ABOUT THIS EXERCISE:
In the entries that follow, the first line to write out is the one containing "Record DateTime : Type", and the last is the one containing "else if n <? 100 then". Reproduce that stretch exactly, with nothing before or after it.

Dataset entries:
------------------------

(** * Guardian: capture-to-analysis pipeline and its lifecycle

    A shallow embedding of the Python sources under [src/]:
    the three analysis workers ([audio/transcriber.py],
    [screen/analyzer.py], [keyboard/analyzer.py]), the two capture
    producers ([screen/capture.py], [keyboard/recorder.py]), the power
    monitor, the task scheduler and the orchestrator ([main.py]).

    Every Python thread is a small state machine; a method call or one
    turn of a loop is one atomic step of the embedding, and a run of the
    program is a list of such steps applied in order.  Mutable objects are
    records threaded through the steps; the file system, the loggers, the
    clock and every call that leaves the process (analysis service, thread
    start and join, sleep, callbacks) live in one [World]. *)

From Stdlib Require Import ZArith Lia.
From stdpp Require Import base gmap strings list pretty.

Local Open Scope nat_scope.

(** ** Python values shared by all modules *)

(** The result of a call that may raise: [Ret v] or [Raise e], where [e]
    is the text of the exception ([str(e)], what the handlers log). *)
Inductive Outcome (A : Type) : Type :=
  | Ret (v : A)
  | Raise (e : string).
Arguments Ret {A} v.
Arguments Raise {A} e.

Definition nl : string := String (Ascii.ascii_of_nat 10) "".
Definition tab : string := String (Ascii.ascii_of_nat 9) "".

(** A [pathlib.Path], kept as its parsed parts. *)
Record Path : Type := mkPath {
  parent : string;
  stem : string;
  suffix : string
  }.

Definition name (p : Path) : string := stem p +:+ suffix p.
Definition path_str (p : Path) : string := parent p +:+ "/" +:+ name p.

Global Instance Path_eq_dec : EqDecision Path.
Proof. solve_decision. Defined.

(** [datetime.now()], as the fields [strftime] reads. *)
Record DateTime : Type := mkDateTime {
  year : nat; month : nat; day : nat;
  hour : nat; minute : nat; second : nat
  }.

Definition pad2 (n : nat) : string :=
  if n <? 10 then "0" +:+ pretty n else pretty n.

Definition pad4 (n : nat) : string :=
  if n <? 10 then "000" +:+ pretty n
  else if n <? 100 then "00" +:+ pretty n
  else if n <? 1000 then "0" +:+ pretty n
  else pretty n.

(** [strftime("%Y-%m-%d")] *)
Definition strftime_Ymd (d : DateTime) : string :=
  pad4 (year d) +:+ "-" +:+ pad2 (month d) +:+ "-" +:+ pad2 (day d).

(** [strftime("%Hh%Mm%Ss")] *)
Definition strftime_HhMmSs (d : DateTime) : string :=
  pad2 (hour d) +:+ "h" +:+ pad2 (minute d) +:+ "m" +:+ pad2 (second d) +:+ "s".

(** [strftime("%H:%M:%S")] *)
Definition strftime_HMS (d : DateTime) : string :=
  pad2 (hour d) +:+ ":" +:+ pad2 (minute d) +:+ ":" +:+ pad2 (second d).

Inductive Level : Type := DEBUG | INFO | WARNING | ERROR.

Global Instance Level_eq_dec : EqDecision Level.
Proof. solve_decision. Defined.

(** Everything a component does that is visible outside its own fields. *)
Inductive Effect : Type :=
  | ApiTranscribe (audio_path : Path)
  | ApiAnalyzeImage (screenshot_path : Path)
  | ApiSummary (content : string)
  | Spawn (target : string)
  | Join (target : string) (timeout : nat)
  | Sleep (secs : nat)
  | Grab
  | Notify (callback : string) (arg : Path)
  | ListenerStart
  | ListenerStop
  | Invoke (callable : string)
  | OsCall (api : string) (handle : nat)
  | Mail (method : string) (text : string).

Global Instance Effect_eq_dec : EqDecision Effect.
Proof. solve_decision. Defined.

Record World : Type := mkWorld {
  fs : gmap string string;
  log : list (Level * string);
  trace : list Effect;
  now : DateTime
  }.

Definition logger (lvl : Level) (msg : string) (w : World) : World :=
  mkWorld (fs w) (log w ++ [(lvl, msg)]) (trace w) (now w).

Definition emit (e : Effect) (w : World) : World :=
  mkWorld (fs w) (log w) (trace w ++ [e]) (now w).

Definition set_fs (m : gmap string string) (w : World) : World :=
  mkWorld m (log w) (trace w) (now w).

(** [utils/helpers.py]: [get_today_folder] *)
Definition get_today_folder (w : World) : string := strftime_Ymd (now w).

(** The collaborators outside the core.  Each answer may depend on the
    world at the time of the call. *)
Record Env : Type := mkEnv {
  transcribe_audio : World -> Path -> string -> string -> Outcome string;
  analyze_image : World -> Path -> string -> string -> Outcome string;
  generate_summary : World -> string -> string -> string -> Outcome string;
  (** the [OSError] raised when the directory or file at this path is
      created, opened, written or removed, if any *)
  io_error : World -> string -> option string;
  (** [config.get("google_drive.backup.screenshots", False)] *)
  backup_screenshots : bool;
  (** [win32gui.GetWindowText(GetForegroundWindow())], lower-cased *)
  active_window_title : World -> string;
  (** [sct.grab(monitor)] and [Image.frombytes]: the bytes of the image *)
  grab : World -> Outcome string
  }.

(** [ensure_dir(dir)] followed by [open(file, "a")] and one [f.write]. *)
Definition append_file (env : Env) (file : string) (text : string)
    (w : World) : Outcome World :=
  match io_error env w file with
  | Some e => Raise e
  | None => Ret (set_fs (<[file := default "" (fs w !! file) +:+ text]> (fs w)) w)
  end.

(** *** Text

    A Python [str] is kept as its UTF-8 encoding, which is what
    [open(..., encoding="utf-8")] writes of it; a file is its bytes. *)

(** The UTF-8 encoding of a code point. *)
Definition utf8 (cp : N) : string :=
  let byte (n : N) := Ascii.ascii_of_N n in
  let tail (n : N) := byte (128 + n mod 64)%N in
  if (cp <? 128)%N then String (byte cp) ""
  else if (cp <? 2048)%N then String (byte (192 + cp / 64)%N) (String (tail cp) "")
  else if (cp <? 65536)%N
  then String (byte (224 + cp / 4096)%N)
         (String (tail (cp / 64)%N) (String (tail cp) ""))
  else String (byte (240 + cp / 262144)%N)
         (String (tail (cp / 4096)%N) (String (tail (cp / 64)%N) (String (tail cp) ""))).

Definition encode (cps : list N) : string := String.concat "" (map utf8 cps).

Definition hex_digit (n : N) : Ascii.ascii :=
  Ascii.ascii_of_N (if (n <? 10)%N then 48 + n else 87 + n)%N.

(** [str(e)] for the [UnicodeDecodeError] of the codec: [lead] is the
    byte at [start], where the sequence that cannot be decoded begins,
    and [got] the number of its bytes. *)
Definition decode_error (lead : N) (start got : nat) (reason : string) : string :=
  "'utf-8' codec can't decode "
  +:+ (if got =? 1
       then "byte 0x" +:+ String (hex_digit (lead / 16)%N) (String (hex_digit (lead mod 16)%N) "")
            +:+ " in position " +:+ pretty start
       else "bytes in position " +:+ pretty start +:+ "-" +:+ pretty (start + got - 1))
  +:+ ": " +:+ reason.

------------------------

RESULT FOR THIS EXERCISE:
Record DateTime : Type := mkDateTime {
  year : nat; month : nat; day : nat;
  hour : nat; minute : nat; second : nat
  }.

Definition pad2 (n : nat) : string :=
  if n <? 10 then "0" +:+ pretty n else pretty n.

Definition pad4 (n : nat) : string :=
  if n <? 10 then "000" +:+ pretty n
  else if n <? 100 then "00" +:+ pretty n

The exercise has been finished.